Requirement: Below are lines of data, and only some are wanted. Please repeat exactly those from the line that has "String_trim : string -> string" through the line that has "Definition Day (t : Z) : Z := t / msPerDay.".
** Opening Data block **
(** * twitterOLLAMA: the request dispatcher, the translator retry loop and
      the conversation context

    A shallow embedding of [twitterOLLAMA.py].  Python values are a small
    universe of dynamically typed data, exceptions are values of an outcome
    type, and the methods that touch [self.user_id_cache] or the external
    client run in a state-and-exception monad whose state survives a raised
    exception, as the attributes of a Python object do. *)

From Stdlib Require Import ZArith String Ascii List Lia.
From stdpp Require Import base tactics option list strings gmap pretty.
Import ListNotations.

Set Warnings "-register-all".

Local Open Scope Z_scope.
Local Open Scope string_scope.
Local Open Scope list_scope.
Local Open Scope stdpp_scope.

(** ** Python values *)

(** [Dict[str, Any]]: insertion-ordered, string keys; a lookup returns the
    first binding of the key. *)
Inductive pyval : Type :=
| PNone
| PBool (b : bool)
| PInt (z : Z)
| PStr (s : string)
| PList (l : list pyval)
| PDict (d : list (string * pyval)).

Abbreviation pydict := (list (string * pyval)).

Fixpoint dict_get (d : pydict) (k : string) : option pyval :=
  match d with
  | [] => None
  | (k', v) :: d' => if String.eqb k k' then Some v else dict_get d' k
  end.

(** [k in d] *)
Definition key_in (k : string) (d : pydict) : bool :=
  match dict_get d k with Some _ => true | None => false end.

(** [d.get(k, default)] *)
Definition dict_get_default (d : pydict) (k : string) (default : pyval) : pyval :=
  match dict_get d k with Some v => v | None => default end.

(** [bool(v)] *)
Definition truthy (v : pyval) : bool :=
  match v with
  | PNone => false
  | PBool b => b
  | PInt z => negb (z =? 0)%Z
  | PStr s => negb (String.eqb s "")
  | PList l => match l with [] => false | _ => true end
  | PDict d => match d with [] => false | _ => true end
  end.

Definition type_name (v : pyval) : string :=
  match v with
  | PNone => "NoneType"
  | PBool _ => "bool"
  | PInt _ => "int"
  | PStr _ => "str"
  | PList _ => "list"
  | PDict _ => "dict"
  end.

(** ** Exceptions *)

(** The classes of what can be raised.  The last three derive from
    [BaseException] only, so that [except Exception] lets them pass. *)
Inductive exn_class : Type :=
| KeyError | TypeError | AttributeError | ValueError | RuntimeError
| ValidationError | OtherException
| KeyboardInterrupt | SystemExit | CancelledError.

(** An exception is its class and the text [str(e)] renders. *)
Record pyexn : Type := Exn { exn_class_of : exn_class; exn_str : string }.

(** [isinstance(e, Exception)] *)
Definition is_exception (e : pyexn) : bool :=
  match exn_class_of e with
  | KeyboardInterrupt | SystemExit | CancelledError => false
  | _ => true
  end.

Inductive outcome (A : Type) : Type :=
| Returns (a : A)
| Raises (e : pyexn).
Arguments Returns {A} a.
Arguments Raises {A} e.

(** [str(KeyError(k))] is the [repr] of the key. *)
Definition key_error (k : string) : pyexn := Exn KeyError ("'" +:+ k +:+ "'").

(** [d[k]] on a dictionary *)
Definition dict_getitem (d : pydict) (k : string) : outcome pyval :=
  match dict_get d k with
  | Some v => Returns v
  | None => Raises (key_error k)
  end.

(** [v[k]] with a string subscript, on any value (messages of CPython 3.12) *)
Definition getitem (v : pyval) (k : string) : outcome pyval :=
  match v with
  | PDict d => dict_getitem d k
  | PStr _ => Raises (Exn TypeError "string indices must be integers, not 'str'")
  | PList _ => Raises (Exn TypeError "list indices must be integers or slices, not str")
  | _ => Raises (Exn TypeError ("'" +:+ type_name v +:+ "' object is not subscriptable"))
  end.

Definition is_substring (needle hay : string) : bool :=
  match String.index 0 needle hay with Some _ => true | None => false end.

Definition is_str (k : string) (v : pyval) : bool :=
  match v with PStr s => String.eqb s k | _ => false end.

(** [k in v] with a string on the left, on any value *)
Definition contains (k : string) (v : pyval) : outcome bool :=
  match v with
  | PDict d => Returns (key_in k d)
  | PStr s => Returns (is_substring k s)
  | PList l => Returns (existsb (is_str k) l)
  | _ => Raises (Exn TypeError
                   ("argument of type '" +:+ type_name v +:+ "' is not iterable"))
  end.

(** [v.lower()], where [lower] is the function [str.lower] computes. *)
Definition py_lower (lower : string -> string) (v : pyval) : outcome string :=
  match v with
  | PStr s => Returns (lower s)
  | _ => Raises (Exn AttributeError
                   ("'" +:+ type_name v +:+ "' object has no attribute 'lower'"))
  end.

(** ** Data models *)

(** [TwitterRequest]: pydantic has checked that [operation] is a string and
    [params] a dictionary with string keys. *)
Record TwitterRequest : Type :=
  { operation : string; params : pydict }.

(** [TwitterResponse], without its [timestamp] field (a clock reading that
    no function of this module inspects). *)
Record TwitterResponse : Type :=
  { success : bool; data : option pydict; error : option string }.

(** The response of the [except] clause, and of every failure. *)
Definition failure (error : option string) : TwitterResponse :=
  {| success := false; data := None; error := error |}.

(** What the [except Exception] clause of [execute] makes of an outcome of
    its [try] block. *)
Definition caught (o : outcome TwitterResponse) : outcome TwitterResponse :=
  match o with
  | Returns r => Returns r
  | Raises e =>
      if is_exception e then Returns (failure (Some (exn_str e))) else Raises e
  end.
(** * vee-validate core: ErrorBag and Validator

    A shallow embedding of [src/core/errorBag.js] and [src/core/validator.js].

    - JavaScript strings are [string]s of code units below 256.
    - Error objects live in an object store and the bag holds references to
      them, because [update] and [regenerate] mutate the objects in place.
    - A promise is represented by the way it settles; a [then] callback runs
      when its promise is fulfilled, so the effects of a call are the effects
      it has once every callback it registered has run.
    - A rejection carries its moment: 0 for a promise that is rejected when
      it is made ([Promise.reject]), and one more than the moment of the
      promise it comes from for the promise that [then] or [Promise.all]
      makes, which is rejected only when the job of its reaction has run.
      [Promise.all] rejects with the rejection that is there first: the one
      of the least moment, and among those of the same moment the first of
      the array, which is the order in which the jobs of promises rejected
      together are queued.
    - A validate function returns a boolean, an object [{ valid, data }], or
      a promise that is fulfilled with one of these or with an array of
      them, or is rejected.  A rule that throws, or returns anything else,
      is outside the model: what is stated about the outcome of a
      validation is stated for rules that return in one of these ways.
    - Exceptions are results [Throw e]; the state reached before a throw is
      kept.
    - Objects used as maps ([RULES], [field.rules]) have no key that is
      also a property of [Object.prototype]. *)

From Stdlib Require Import String Ascii ZArith NArith List Bool Lia.
From stdpp Require Import base option list strings gmap pretty.
Import ListNotations.
(** * News-Archive: a shallow embedding of [main.py]

    The archiver fetches an RSS feed, parses it, keeps today's items,
    stores the new ones in a one-table sqlite database keyed by [link],
    reads the day back and renders a static HTML page.

    Strings are byte strings ([string] of the Standard Library); integers
    are [Z].  What the program takes from Python's standard library
    ([str.lower], [str.strip], [html.escape], [datetime.isoformat], ...)
    is modelled next to the function that uses it; what it takes from the
    outside world (the feed body, the clock, the XML and RFC-2822 parsers)
    is a variable of the section or a field of the run's environment. *)

From Stdlib Require Import String Ascii List ZArith Bool Lia Arith.
From Stdlib Require Import Permutation Sorted.
Import ListNotations.

Local Open Scope list_scope.
Local Open Scope string_scope.

Set Implicit Arguments.
Set Warnings "-register-all".

(* ------------------------------------------------------------------ *)
(** ** Strings as Python uses them here *)

Module Str.

(** [c.lower()] on one byte: [A]..[Z] move to [a]..[z].  [str.lower()] is
    this on ASCII text; letters outside ASCII are left as they are here. *)
Definition lower_ascii (c : ascii) : ascii :=
  let n := nat_of_ascii c in
  if ((65 <=? n) && (n <=? 90))%nat then ascii_of_nat (n + 32) else c.

(** [s.lower()]. *)
Fixpoint lower (s : string) : string :=
  match s with
  | EmptyString => EmptyString
  | String c s' => String (lower_ascii c) (lower s')
  end.

(** [s.startswith(p)]. *)
Fixpoint startswith (s p : string) : bool :=
  match p, s with
  | EmptyString, _ => true
  | String _ _, EmptyString => false
  | String a p', String b s' => Ascii.eqb a b && startswith s' p'
  end.

(** [s.endswith(suf)]: some tail of [s] is [suf]. *)
Fixpoint endswith (s suf : string) : bool :=
  if String.eqb s suf then true
  else match s with
       | EmptyString => false
       | String _ s' => endswith s' suf
       end.

(** The white space of [str.strip()], that is the characters for which
    [str.isspace()] holds, in UTF-8.  One byte: U+0009 to U+000D, U+001C
    to U+0020. *)
Definition isspace (c : ascii) : bool :=
  let n := nat_of_ascii c in
  (((9 <=? n) && (n <=? 13)) || ((28 <=? n) && (n <=? 32)))%nat.

(** Two bytes: U+0085 and U+00A0. *)
Definition isspace2 (a b : ascii) : bool :=
  let na := nat_of_ascii a in
  let nb := nat_of_ascii b in
  ((na =? 194) && ((nb =? 133) || (nb =? 160)))%nat.

(** Three bytes: U+1680, U+2000 to U+200A, U+2028, U+2029, U+202F, U+205F
    and U+3000. *)
Definition isspace3 (a b c : ascii) : bool :=
  let na := nat_of_ascii a in
  let nb := nat_of_ascii b in
  let nc := nat_of_ascii c in
  (((na =? 225) && (nb =? 154) && (nc =? 128))
   || ((na =? 226) && (nb =? 128)
       && (((128 <=? nc) && (nc <=? 138)) || (nc =? 168) || (nc =? 169)
           || (nc =? 175)))
   || ((na =? 226) && (nb =? 129) && (nc =? 159))
   || ((na =? 227) && (nb =? 128) && (nc =? 128)))%nat.

(** [s.lstrip()]: the white space characters at the head are dropped. *)
Fixpoint lstrip (s : string) : string :=
  match s with
  | EmptyString => EmptyString
  | String a r1 =>
      if isspace a then lstrip r1
      else
        match r1 with
        | EmptyString => s
        | String b r2 =>
            if isspace2 a b then lstrip r2
            else
              match r2 with
              | EmptyString => s
              | String c r3 => if isspace3 a b c then lstrip r3 else s
              end
        end
  end.

(** The text is white space only. *)
Fixpoint all_space (s : string) : bool :=
  match s with
  | EmptyString => true
  | String a r1 =>
      if isspace a then all_space r1
      else
        match r1 with
        | EmptyString => false
        | String b r2 =>
            if isspace2 a b then all_space r2
            else
              match r2 with
              | EmptyString => false
              | String c r3 => isspace3 a b c && all_space r3
              end
        end
  end.

(** [s.rstrip()]: the text is cut where only white space is left. *)
Fixpoint rstrip (s : string) : string :=
  match s with
  | EmptyString => EmptyString
  | String c s' => if all_space s then EmptyString else String c (rstrip s')
  end.

(** [s.strip()]. *)
Definition strip (s : string) : string := rstrip (lstrip s).

(** Truthiness of a [str]: non-empty. *)
Definition truthy (s : string) : bool :=
  match s with EmptyString => false | _ => true end.

(** [x in xs] for a list of strings. *)
Definition mem (x : string) (xs : list string) : bool :=
  existsb (String.eqb x) xs.

(** [s[n:]]. *)
Fixpoint drop (n : nat) (s : string) : string :=
  match n, s with
  | O, _ => s
  | S _, EmptyString => EmptyString
  | S k, String _ s' => drop k s'
  end.
(** * Work Tracker: the time-accounting engine

    A shallow embedding of the hour-tracking code of the work-tracker
    dashboard ([src/lib/tracker-utils.ts], [src/lib/tracker-data.ts],
    [src/lib/tracker-types.ts] and the grouping and calendar helpers of the
    dashboard component), followed by the properties of the engine.

    Modelling conventions.
    - An instant (a valid JavaScript [Date]) is its time value, an integer
      number of milliseconds since the epoch, in [Z]; [Date | null] is
      [option Z].  The Invalid Date value and the clipping of time values to
      +-8.64e15 ms are outside the model, except where the storage layer
      tests for them ([readDate]).
    - The minute counters of an entry handled by the engine are
      integer-valued JavaScript numbers, in [Z]; differences of time values
      and their quotients by 60000 are exact in double precision in the range
      of time values.  The storage-normalization layer, which reads arbitrary
      documents, works on [Js.number], with NaN and the infinities.
    - Local time is UTC plus a fixed offset [LocalTZA] of the host (no
      daylight-saving transitions).  Calendar fields follow the day-number
      algorithms of ECMAScript (Day, DayFromYear, MonthFromTime, MakeDay ...).
    - The Firestore collection of time logs is a finite map from document
      ids to entries; an asynchronous operation is a function from the
      collection to an [outcome]: resolved with the new collection, or
      rejected with a message. *)

From Stdlib Require Import ZArith QArith Qabs Qround Lia List Bool Ascii String.
From Stdlib Require Import DecimalString DecimalZ.
From stdpp Require Import gmap strings.

Set Warnings "-register-all".
Local Open Scope Z_scope.

(* ===================================================================== *)
(** * JavaScript values *)
(* ===================================================================== *)

Module Js.

(** A JavaScript number as far as the storage layer inspects it: the finite
    doubles are rationals. *)
Inductive number : Type :=
  | NaN
  | NegInfinity
  | PosInfinity
  | Finite (q : Q).

Definition Number_isNaN (x : number) : bool :=
  match x with NaN => true | _ => false end.

Definition ofZ (z : Z) : number := Finite (inject_Z z).

Definition Math_floor (x : number) : number :=
  match x with
  | Finite q => ofZ (Qfloor q)
  | other => other
  end.

Definition Math_max (a b : number) : number :=
  match a, b with
  | NaN, _ | _, NaN => NaN
  | PosInfinity, _ | _, PosInfinity => PosInfinity
  | NegInfinity, y => y
  | x, NegInfinity => x
  | Finite p, Finite q => if Qle_bool p q then Finite q else Finite p
  end.

(** ToIntegerOrInfinity on a finite number: truncation towards zero. *)
Definition Qtrunc (q : Q) : Z :=
  if Qle_bool 0 q then Qfloor q else Qceiling q.

(** [new Date(n)] for a number (TimeClip): the time value, unless the
    number is not finite or out of the range of time values (Invalid
    Date). *)
Definition Date_ofNumber (x : number) : option Z :=
  match x with
  | Finite q =>
      if Qle_bool (Qabs q) (inject_Z 8640000000000000)
      then Some (Qtrunc q)
      else None
  | _ => None
  end.

(** The values found in a Firestore document ([DocumentData]), with the two
    kinds of object [readDate] looks for. *)
Inductive value : Type :=
  | VUndefined
  | VNull
  | VBool (b : bool)
  | VNumber (n : number)
  | VString (s : string)
  | VDate (t : option Z)            (* a Date; None is the Invalid Date *)
  | VTimestamp (ms : Z)             (* a Firestore Timestamp *)
  | VTimestampLike (t : option Z)   (* an object with a toDate() method *)
  | VArray (items : list value)
  | VObject (fields : list (string * value)).

(** Property access [data.name]: undefined when the field is absent. *)
Fixpoint field (data : list (string * value)) (name : string) : value :=
  match data with
  | [] => VUndefined
  | (k, v) :: rest => if String.eqb k name then v else field rest name
  end.

(** [`${n}`] for an integer. *)
Definition toString (n : Z) : string :=
  NilEmpty.string_of_int (Z.to_int n).

(** [s.padStart(2, "0")]. *)
Definition padStart2 (s : string) : string :=
  match String.length s with
  | O => "00"
  | S O => "0" +:+ s
  | _ => s
  end.

(** [Math.ceil(a / b)] for integers, [b] positive. *)
Definition ceilDiv (a b : Z) : Z := - ((- a) / b).

(** A JavaScript [Map] with string keys: insertion-ordered; [set] on a key
    already present keeps its position. *)
Section JsMap.
Context {V : Type}.

Fixpoint Map_get (m : list (string * V)) (k : string) : option V :=
  match m with
  | [] => None
  | (k', v) :: rest => if String.eqb k' k then Some v else Map_get rest k
  end.

Definition Map_has (m : list (string * V)) (k : string) : bool :=
  match Map_get m k with Some _ => true | None => false end.

Fixpoint Map_set (m : list (string * V)) (k : string) (v : V)
  : list (string * V) :=
  match m with
  | [] => [(k, v)]
  | (k', v') :: rest =>
      if String.eqb k' k then (k', v) :: rest
      else (k', v') :: Map_set rest k v
  end.
End JsMap.

(** [array.sort((l, r) => key(l) - key(r))]: the sort is stable, so the
    result is the one of insertion sort, where an element goes before the
    later elements of the same key. *)
Section Sort.
Context {A : Type} (key : A -> Z).

Fixpoint insertSorted (x : A) (l : list A) : list A :=
  match l with
  | [] => [x]
  | y :: rest =>
      if key x <=? key y then x :: y :: rest
      else y :: insertSorted x rest
  end.

Definition sortBy (l : list A) : list A :=
  fold_right insertSorted [] l.
End Sort.

End Js.
Import Js.

(** What the host supplies: its time zone, the date parser, the ISO and
    locale formatters and [String.prototype.trim]. *)
Class Host : Type := {
  LocalTZA : Z;
  Date_parse : string -> option Z;
  Date_toISOString : Z -> string;
  Date_weekdayShort : Z -> string;
  String_trim : string -> string
}.

(* ===================================================================== *)
(** * Dates (ECMAScript day and time arithmetic) *)
(* ===================================================================== *)

Module JsDate.

Definition msPerDay : Z := 86400000.

Definition Day (t : Z) : Z := t / msPerDay.
Definition TimeWithinDay (t : Z) : Z := t mod msPerDay.

Definition InLeapYear (y : Z) : bool :=
  if negb (y mod 4 =? 0) then false
  else if negb (y mod 100 =? 0) then true
  else if negb (y mod 400 =? 0) then false
  else true.

Definition DaysInYear (y : Z) : Z := if InLeapYear y then 366 else 365.

Definition DayFromYear (y : Z) : Z :=
  365 * (y - 1970) + (y - 1969) / 4 - (y - 1901) / 100 + (y - 1601) / 400.

(** The year [y] with [DayFromYear y <= d < DayFromYear (y + 1)]: an
    estimate from the mean length of a year, corrected by one. *)
Definition YearFromDay (d : Z) : Z :=
  let y := 1970 + (400 * d) / 146097 in
  if d <? DayFromYear y then y - 1
  else if DayFromYear (y + 1) <=? d then y + 1
  else y.

Definition DayWithinYear (d : Z) : Z := d - DayFromYear (YearFromDay d).

(** Day within the year on which month [m] (0 = January) starts; [m = 12]
    is the start of the next year. *)
Definition monthStart (leap : bool) (m : Z) : Z :=
  let L := if leap then 1 else 0 in
  if m <=? 0 then 0
  else if m =? 1 then 31
  else if m =? 2 then 59 + L
  else if m =? 3 then 90 + L
  else if m =? 4 then 120 + L
  else if m =? 5 then 151 + L
  else if m =? 6 then 181 + L
  else if m =? 7 then 212 + L
  else if m =? 8 then 243 + L
  else if m =? 9 then 273 + L
  else if m =? 10 then 304 + L
  else if m =? 11 then 334 + L
  else 365 + L.

Definition MonthFromDay (d : Z) : Z :=
  let leap := InLeapYear (YearFromDay d) in
  let w := DayWithinYear d in
  if w <? monthStart leap 1 then 0
  else if w <? monthStart leap 2 then 1
  else if w <? monthStart leap 3 then 2
  else if w <? monthStart leap 4 then 3
  else if w <? monthStart leap 5 then 4
  else if w <? monthStart leap 6 then 5
  else if w <? monthStart leap 7 then 6
  else if w <? monthStart leap 8 then 7
  else if w <? monthStart leap 9 then 8
  else if w <? monthStart leap 10 then 9
  else if w <? monthStart leap 11 then 10
  else 11.

Definition DateFromDay (d : Z) : Z :=
  DayWithinYear d
  - monthStart (InLeapYear (YearFromDay d)) (MonthFromDay d) + 1.

Definition YearFromTime (t : Z) : Z := YearFromDay (Day t).
Definition MonthFromTime (t : Z) : Z := MonthFromDay (Day t).
Definition DateFromTime (t : Z) : Z := DateFromDay (Day t).
Definition WeekDay (t : Z) : Z := (Day t + 4) mod 7.

Definition MakeTime (hour min sec ms : Z) : Z :=
  hour * 3600000 + min * 60000 + sec * 1000 + ms.

Definition MakeDay (year month date : Z) : Z :=
  let ym := year + month / 12 in
  let mn := month mod 12 in
  DayFromYear ym + monthStart (InLeapYear ym) mn + date - 1.

Definition MakeDate (day time : Z) : Z := day * msPerDay + time.

Section Local.
Context {host : Host}.

Definition LocalTime (t : Z) : Z := t + LocalTZA.
Definition UTC (t : Z) : Z := t - LocalTZA.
** Closing Data block **
Task solution:
  String_trim : string -> string
}.

(* ===================================================================== *)
(** * Dates (ECMAScript day and time arithmetic) *)
(* ===================================================================== *)

Module JsDate.

Definition msPerDay : Z := 86400000.

Definition Day (t : Z) : Z := t / msPerDay.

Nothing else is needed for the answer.